Your task:
Return, exactly and in full, the lines of the records below starting at the one with "Definition number_text (v" and ending at the one with "Definition normalized_keys (candidate", and no other lines.

Collected data:
· · · ·

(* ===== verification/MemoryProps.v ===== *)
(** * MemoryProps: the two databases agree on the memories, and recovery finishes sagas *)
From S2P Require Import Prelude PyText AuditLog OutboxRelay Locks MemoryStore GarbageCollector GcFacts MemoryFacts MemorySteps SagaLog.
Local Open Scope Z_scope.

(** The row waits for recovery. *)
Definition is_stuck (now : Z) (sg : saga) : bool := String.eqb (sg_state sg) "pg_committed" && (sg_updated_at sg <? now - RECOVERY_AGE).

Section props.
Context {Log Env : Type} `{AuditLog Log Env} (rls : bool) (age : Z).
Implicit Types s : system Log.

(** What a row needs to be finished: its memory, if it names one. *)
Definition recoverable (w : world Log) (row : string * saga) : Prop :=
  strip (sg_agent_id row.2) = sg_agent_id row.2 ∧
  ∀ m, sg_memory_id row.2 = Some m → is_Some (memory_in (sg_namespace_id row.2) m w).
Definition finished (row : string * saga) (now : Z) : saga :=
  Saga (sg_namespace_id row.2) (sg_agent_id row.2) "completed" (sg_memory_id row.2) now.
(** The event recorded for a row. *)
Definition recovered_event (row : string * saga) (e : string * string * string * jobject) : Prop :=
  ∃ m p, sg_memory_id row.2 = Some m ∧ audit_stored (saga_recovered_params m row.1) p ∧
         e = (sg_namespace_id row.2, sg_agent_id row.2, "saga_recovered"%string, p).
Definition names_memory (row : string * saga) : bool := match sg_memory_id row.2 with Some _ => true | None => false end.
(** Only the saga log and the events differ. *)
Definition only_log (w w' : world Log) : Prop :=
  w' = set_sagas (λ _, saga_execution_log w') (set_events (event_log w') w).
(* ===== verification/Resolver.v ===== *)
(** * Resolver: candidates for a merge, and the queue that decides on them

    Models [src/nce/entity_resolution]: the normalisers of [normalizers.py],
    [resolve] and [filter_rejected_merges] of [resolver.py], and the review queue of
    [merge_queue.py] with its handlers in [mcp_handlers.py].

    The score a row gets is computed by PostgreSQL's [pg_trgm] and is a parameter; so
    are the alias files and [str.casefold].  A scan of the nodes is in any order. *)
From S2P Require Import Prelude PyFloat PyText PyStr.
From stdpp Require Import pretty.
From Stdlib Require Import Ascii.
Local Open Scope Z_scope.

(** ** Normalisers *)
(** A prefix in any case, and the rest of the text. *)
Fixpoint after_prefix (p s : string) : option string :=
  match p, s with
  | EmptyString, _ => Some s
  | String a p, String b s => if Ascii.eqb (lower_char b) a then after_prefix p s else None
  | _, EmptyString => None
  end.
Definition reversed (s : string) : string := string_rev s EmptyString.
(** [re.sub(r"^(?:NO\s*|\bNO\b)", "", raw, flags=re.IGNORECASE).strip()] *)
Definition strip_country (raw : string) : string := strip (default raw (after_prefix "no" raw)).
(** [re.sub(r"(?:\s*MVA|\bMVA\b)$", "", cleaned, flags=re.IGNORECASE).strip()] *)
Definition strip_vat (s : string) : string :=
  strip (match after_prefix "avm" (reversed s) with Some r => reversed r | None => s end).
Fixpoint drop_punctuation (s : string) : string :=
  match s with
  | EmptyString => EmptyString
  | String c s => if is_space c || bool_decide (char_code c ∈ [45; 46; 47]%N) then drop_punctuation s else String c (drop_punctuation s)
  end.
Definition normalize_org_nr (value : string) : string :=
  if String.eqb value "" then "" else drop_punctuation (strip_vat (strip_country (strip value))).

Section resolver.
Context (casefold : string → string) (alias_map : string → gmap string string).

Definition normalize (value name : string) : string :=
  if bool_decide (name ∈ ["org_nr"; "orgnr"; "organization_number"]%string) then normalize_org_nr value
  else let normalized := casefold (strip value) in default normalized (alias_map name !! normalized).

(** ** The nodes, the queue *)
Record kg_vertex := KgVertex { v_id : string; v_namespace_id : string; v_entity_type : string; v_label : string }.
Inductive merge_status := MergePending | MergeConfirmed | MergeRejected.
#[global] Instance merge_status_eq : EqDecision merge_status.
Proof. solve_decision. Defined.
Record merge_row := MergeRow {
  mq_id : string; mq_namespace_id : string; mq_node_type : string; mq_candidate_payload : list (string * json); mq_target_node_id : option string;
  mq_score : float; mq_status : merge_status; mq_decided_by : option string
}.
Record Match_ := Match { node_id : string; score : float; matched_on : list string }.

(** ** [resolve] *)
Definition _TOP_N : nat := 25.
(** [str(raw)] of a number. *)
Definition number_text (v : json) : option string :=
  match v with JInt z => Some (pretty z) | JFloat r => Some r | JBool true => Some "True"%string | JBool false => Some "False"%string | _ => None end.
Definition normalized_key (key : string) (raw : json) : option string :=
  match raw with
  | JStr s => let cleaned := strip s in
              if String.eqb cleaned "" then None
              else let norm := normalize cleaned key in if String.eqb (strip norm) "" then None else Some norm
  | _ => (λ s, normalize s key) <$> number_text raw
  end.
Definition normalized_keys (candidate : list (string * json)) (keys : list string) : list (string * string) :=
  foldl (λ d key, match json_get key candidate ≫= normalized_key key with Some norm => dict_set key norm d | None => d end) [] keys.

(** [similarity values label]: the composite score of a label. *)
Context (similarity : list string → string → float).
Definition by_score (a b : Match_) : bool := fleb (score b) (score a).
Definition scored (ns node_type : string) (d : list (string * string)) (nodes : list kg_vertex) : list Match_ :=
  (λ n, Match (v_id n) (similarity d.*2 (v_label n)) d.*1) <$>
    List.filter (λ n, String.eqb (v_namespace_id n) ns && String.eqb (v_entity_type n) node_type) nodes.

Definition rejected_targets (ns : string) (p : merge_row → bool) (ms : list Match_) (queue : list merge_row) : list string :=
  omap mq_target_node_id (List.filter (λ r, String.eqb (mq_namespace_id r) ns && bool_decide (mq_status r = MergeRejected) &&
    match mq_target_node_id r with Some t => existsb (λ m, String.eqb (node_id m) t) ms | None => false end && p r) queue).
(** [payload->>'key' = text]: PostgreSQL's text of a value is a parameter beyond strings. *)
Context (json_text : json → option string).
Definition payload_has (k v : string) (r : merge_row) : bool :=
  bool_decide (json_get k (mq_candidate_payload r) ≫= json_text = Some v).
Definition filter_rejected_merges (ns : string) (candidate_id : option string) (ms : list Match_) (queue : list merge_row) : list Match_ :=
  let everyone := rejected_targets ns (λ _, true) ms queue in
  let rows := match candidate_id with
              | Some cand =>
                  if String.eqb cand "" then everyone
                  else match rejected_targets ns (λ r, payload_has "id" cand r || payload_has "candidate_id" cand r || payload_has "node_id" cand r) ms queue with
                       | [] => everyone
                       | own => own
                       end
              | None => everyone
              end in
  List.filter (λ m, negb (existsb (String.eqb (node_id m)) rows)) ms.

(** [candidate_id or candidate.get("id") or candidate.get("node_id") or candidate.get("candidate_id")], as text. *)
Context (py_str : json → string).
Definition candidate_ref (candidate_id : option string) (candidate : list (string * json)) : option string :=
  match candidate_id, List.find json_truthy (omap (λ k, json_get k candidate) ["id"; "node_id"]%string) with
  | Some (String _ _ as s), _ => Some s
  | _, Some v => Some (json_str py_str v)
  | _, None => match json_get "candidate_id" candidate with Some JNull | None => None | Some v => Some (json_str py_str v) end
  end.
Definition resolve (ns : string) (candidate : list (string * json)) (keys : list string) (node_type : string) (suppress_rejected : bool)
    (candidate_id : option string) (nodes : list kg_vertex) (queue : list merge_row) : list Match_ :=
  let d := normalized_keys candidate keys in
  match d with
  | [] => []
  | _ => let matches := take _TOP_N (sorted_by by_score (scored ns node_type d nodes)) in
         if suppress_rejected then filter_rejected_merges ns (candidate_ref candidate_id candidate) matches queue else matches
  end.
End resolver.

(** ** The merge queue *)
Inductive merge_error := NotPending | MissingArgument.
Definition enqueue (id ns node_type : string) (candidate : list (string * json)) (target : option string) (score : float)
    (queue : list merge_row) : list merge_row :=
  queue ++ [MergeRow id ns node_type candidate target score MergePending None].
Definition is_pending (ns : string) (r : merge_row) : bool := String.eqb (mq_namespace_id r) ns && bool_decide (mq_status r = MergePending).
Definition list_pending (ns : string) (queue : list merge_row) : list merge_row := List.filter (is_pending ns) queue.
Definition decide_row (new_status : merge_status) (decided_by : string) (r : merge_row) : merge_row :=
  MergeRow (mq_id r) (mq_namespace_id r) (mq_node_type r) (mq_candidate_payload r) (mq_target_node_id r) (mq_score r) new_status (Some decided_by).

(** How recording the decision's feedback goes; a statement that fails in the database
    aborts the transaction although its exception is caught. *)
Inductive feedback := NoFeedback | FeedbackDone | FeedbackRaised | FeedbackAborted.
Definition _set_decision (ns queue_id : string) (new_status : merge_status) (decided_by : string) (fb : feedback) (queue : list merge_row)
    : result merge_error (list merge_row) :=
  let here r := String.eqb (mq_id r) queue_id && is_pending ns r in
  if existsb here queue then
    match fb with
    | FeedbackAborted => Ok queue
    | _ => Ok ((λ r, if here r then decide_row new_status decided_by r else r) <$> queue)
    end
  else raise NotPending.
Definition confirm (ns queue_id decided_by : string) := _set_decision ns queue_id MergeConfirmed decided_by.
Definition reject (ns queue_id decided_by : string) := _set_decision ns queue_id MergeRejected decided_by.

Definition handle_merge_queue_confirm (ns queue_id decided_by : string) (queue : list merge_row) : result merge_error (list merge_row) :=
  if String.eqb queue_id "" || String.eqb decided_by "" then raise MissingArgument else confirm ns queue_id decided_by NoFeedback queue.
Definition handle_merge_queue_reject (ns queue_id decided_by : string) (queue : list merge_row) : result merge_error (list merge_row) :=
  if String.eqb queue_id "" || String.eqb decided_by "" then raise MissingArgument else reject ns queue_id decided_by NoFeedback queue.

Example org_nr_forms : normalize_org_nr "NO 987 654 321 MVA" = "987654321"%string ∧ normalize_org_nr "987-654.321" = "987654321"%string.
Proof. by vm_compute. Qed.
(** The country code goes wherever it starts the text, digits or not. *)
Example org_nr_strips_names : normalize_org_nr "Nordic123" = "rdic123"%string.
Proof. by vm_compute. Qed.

· · · ·

The answer:
Definition number_text (v : json) : option string :=
  match v with JInt z => Some (pretty z) | JFloat r => Some r | JBool true => Some "True"%string | JBool false => Some "False"%string | _ => None end.
Definition normalized_key (key : string) (raw : json) : option string :=
  match raw with
  | JStr s => let cleaned := strip s in
              if String.eqb cleaned "" then None
              else let norm := normalize cleaned key in if String.eqb (strip norm) "" then None else Some norm
  | _ => (λ s, normalize s key) <$> number_text raw
  end.
Definition normalized_keys (candidate : list (string * json)) (keys : list string) : list (string * string) :=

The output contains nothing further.